• [Assigned task]:
Take the line that contains "-- now inversion Hn; subst." and all lines after it, up to and including the last line of the data, and write them out exactly; nothing else belongs in the answer.

• [Given entries]:
Example py_float_inf : py_float "-Infinity" = Some (Inf true).
Proof. vm_compute. reflexivity. Qed.

Example py_float_rejects :
  map py_float [""; "+"; "."; "1e"; "1_"; "0x10"; "++3"; "1,5"; "over"]
  = [None; None; None; None; None; None; None; None; None].
Proof. vm_compute. reflexivity. Qed.

Example parse_value_retry : parse_value "++3" = Some (Finite 3).
Proof. vm_compute. reflexivity. Qed.

Example read_sample :
  read_lcr_csv_lcr6300 Sample.files Sample.path1 2 None "Z(OHM)" 2 Sample.kilo
  = Ok [Finite (415453 # 20000); Finite 2].
Proof. vm_compute. reflexivity. Qed.

Example read_sample_no_numbers :
  read_lcr_csv_lcr6300 Sample.files Sample.path4 10 None "Z(OHM)" 2 Sample.kilo
  = Err (Raise ValueError "No numeric impedance values parsed in LIST0004.CSV").
Proof. vm_compute. reflexivity. Qed.

Example read_sample_too_few :
  read_lcr_csv_lcr6300 Sample.files Sample.path1 10 (Some 100%Z) "Z(OHM)" 2
                       Sample.kilo
  = Err (Raise ValueError
           "Not enough rows to reshape for LIST0001.CSV (len=4, num_freq=10)").
Proof. vm_compute. reflexivity. Qed.

Example read_missing :
  read_lcr_csv_lcr6300 Sample.files Sample.missing 10 None "Z(OHM)" 2
                       Sample.kilo
  = Err (Raise FileNotFoundError "data/LIST9999.CSV").
Proof. reflexivity. Qed.

(** Thirty rows under a header with the label at position 2: three sweeps of
    ten frequencies, ten averages. *)
Example thirty_rows :
  let rows := map (fun i => ("+1,+2,+" ++ PyStr.str_of_Z (Z.of_nat i))%string)
                  (seq 0 30) in
  parse_lines Sample.path1 10 None "Z(OHM)" 2 (Finite 1)
              ("F(HZ),R,Z(OHM)" :: rows)
  = Ok (map Finite [10; 11; 12; 13; 14; 15; 16; 17; 18; 19]%Q).
Proof. vm_compute. reflexivity. Qed.

(** * Properties *)

(** ** Strings and lists *)

Section ListFacts.
Context {A : Type}.

Lemma fold_collect (test : A -> bool) (l acc : list A) :
  fold_left (fun d x => if test x then d ++ [x] else d) l acc
  = acc ++ filter test l.
Proof.
  revert acc; induction l as [|x l IH]; intros acc; simpl.
  - now rewrite app_nil_r.
  - rewrite IH. destruct (test x); [|reflexivity].
    now rewrite <- app_assoc.
Qed.

Lemma nth_error_firstn_iff (n i : nat) (l : list A) (x : A) :
  nth_error (firstn n l) i = Some x <-> i < n /\ nth_error l i = Some x.
Proof.
  revert i l; induction n as [|n IH]; intros i l.
  - simpl. destruct i; simpl; split; try discriminate; intros [H _]; lia.
  - destruct l as [|y l]; simpl.
    + destruct i; simpl; split; try discriminate; intros [_ H]; discriminate.
    + destruct i as [|i]; simpl.
      * split; [intros H; split; [lia|exact H] | intros [_ H]; exact H].
      * rewrite IH. split; intros [H1 H2]; split; auto; lia.
Qed.

End ListFacts.

Lemma startswith_spec (n h : string) :
  PyStr.startswith n h = true <-> exists b, h = (n ++ b)%string.
Proof.
  revert h; induction n as [|a n IH]; intros h.
  - split; [intros _; now exists h | reflexivity].
  - destruct h as [|b h]; simpl.
    + split; [discriminate | intros [x Hx]; discriminate].
    + rewrite andb_true_iff, Ascii.eqb_eq, IH. split.
      * intros [-> [x Hx]]. exists x. now rewrite Hx.
      * intros [x Hx]. inversion Hx. split; [reflexivity|now exists x].
Qed.

Lemma contains_spec (needle hay : string) :
  PyStr.contains needle hay = true <-> is_substring needle hay.
Proof.
  induction hay as [|c hay IH]; cbn [PyStr.contains].
  - rewrite orb_false_r, startswith_spec. split.
    + intros [b Hb]. now exists EmptyString, b.
    + intros [a [b Hab]]. destruct a; [now exists b|discriminate].
  - rewrite orb_true_iff, startswith_spec, IH. split.
    + intros [[b Hb]|[a [b Hab]]].
      * now exists EmptyString, b.
      * exists (String c a), b. simpl. now rewrite Hab.
    + intros [a [b Hab]]. destruct a as [|c' a]; simpl in Hab.
      * left. now exists b.
      * right. inversion Hab. now exists a, b.
Qed.

Lemma contains_false_spec (needle hay : string) :
  PyStr.contains needle hay = false <-> ~ is_substring needle hay.
Proof.
  rewrite <- contains_spec. destruct (PyStr.contains needle hay); split;
    congruence.
Qed.

Lemma rstrip_by_keeps_head (p : ascii -> bool) (c : ascii) (s : string) :
  p c = false -> exists r, PyStr.rstrip_by p (String c s) = String c r.
Proof.
  intros Hc. simpl. destruct (PyStr.rstrip_by p s) as [|d r].
  - rewrite Hc. now exists EmptyString.
  - now exists (String d r).
Qed.

Lemma strip_head (s : string) :
  match PyStr.strip s with
  | EmptyString => first_non_whitespace s = None
  | String c _ => first_non_whitespace s = Some c
  end.
Proof.
  unfold PyStr.strip. induction s as [|c s IH]; [reflexivity|].
  cbn [PyStr.lstrip_by first_non_whitespace].
  destruct (PyStr.py_isspace c) eqn:Hc; [exact IH|].
  destruct (rstrip_by_keeps_head PyStr.py_isspace c s Hc) as [r Hr].
  now rewrite Hr.
Qed.

(** ** The candidate data lines *)

Lemma accepted_after_header_spec (ln : string) :
  accepted_after_header ln = candidate_after_header ln.
Proof.
  unfold accepted_after_header, candidate_after_header.
  pose proof (strip_head ln) as H.
  destruct (PyStr.strip ln); now rewrite H.
Qed.

Lemma accepted_without_header_spec (ln : string) :
  accepted_without_header ln = candidate_without_header ln.
Proof.
  unfold accepted_without_header, candidate_without_header.
  pose proof (strip_head ln) as H.
  destruct (PyStr.strip ln) as [|c r]; rewrite H; [reflexivity|].
  cbn [PyStr.startswith]. rewrite andb_true_r. apply Ascii.eqb_sym.
Qed.

Lemma collect_data_lines_filter (header_idx : option nat) (lines : list string) :
  collect_data_lines header_idx lines =
  match header_idx with
  | Some h => filter accepted_after_header (skipn (h + 1) lines)
  | None => filter accepted_without_header lines
  end.
Proof.
  unfold collect_data_lines, collect_step, PyList.slice_from.
  destruct header_idx; now rewrite fold_collect.
Qed.

(** C3: the candidate data lines are, after a located header, the later
    lines that are not blank and whose first character other than white
    space is a plus, a digit or a minus, in file order up to the end of the
    file; without a header they are the lines of the whole file that start
    with a plus after leading white space, so that a line starting with a
    digit or a minus is then no candidate. *)
Theorem candidate_lines_spec (header_idx : option nat) (lines : list string) :
  collect_data_lines header_idx lines =
  match header_idx with
  | Some h => filter candidate_after_header (skipn (h + 1) lines)
  | None => filter candidate_without_header lines
  end
  /\ (forall ln c,
        first_non_whitespace ln = Some c ->
        PyStr.py_isdigit c = true \/ c = "-"%char ->
        candidate_without_header ln = false
        /\ ~ In ln (collect_data_lines None lines)).
Proof.
  split.
  - rewrite collect_data_lines_filter. destruct header_idx.
    + apply filter_ext. exact accepted_after_header_spec.
    + apply filter_ext. exact accepted_without_header_spec.
  - intros ln c Hc Hd.
    assert (Hno : candidate_without_header ln = false).
    { unfold candidate_without_header. rewrite Hc.
      destruct Hd as [Hd| ->]; [|reflexivity].
      apply Ascii.eqb_neq. intros ->. discriminate. }
    split; [exact Hno|].
    rewrite collect_data_lines_filter, filter_In.
    rewrite accepted_without_header_spec, Hno. intros [_ H]. discriminate.
Qed.

(** ** The header and the column *)

Lemma find_header_from_some (col : string) (ls : list string) (i k : nat) :
  find_header_from col i ls = Some k <->
  exists j, k = i + j
    /\ (exists ln, nth_error ls j = Some ln /\ PyStr.contains col ln = true)
    /\ (forall j' ln', j' < j -> nth_error ls j' = Some ln' ->
                       PyStr.contains col ln' = false).
Proof.
  revert i; induction ls as [|ln ls IH]; intros i; simpl.
  - split; [discriminate|].
    intros [j [_ [[ln [H _]] _]]]. destruct j; discriminate.
  - destruct (PyStr.contains col ln) eqn:Hc.
    + split.
      * intros H. inversion H; subst k. exists 0. split; [lia|]. split.
        -- now exists ln.
        -- intros j' ln' Hj. lia.
      * intros [j [Hk [_ Hmin]]]. destruct j as [|j]; [f_equal; lia|].
        specialize (Hmin 0 ln (Nat.lt_0_succ j) eq_refl). congruence.
    + rewrite IH. split.
      * intros [j [Hk [Hex Hmin]]]. exists (S j). split; [lia|]. split.
        -- exact Hex.
        -- intros [|j'] ln' Hj Hn; simpl in Hn.
           ++ now inversion Hn; subst.
           ++ apply (Hmin j'); [lia|exact Hn].
      * intros [j [Hk [[ln' [Hn Hc']] Hmin]]]. destruct j as [|j]; simpl in Hn.
        -- inversion Hn; subst. congruence.
        -- exists j. split; [lia|]. split; [now exists ln'|].
           intros j' ln'' Hj Hn'. apply (Hmin (S j')); [lia|exact Hn'].
Qed.

Lemma find_header_from_none (col : string) (ls : list string) (i : nat) :
  find_header_from col i ls = None <->
  forall j ln, nth_error ls j = Some ln -> PyStr.contains col ln = false.
Proof.
  revert i; induction ls as [|ln ls IH]; intros i; simpl.
  - split; [|reflexivity]. intros _ j ln H. destruct j; discriminate.
  - destruct (PyStr.contains col ln) eqn:Hc.
    + split; [discriminate|]. intros H.
      specialize (H 0 ln eq_refl). congruence.
    + rewrite IH. split.
      * intros H [|j] ln' Hn; simpl in Hn.
        -- now inversion Hn; subst.
        -- now apply (H j).
      * intros H j ln' Hn. now apply (H (S j)).
Qed.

• [Answer for the task]:
        -- now inversion Hn; subst.
        -- now apply (H j).
      * intros H j ln' Hn. now apply (H (S j)).
Qed.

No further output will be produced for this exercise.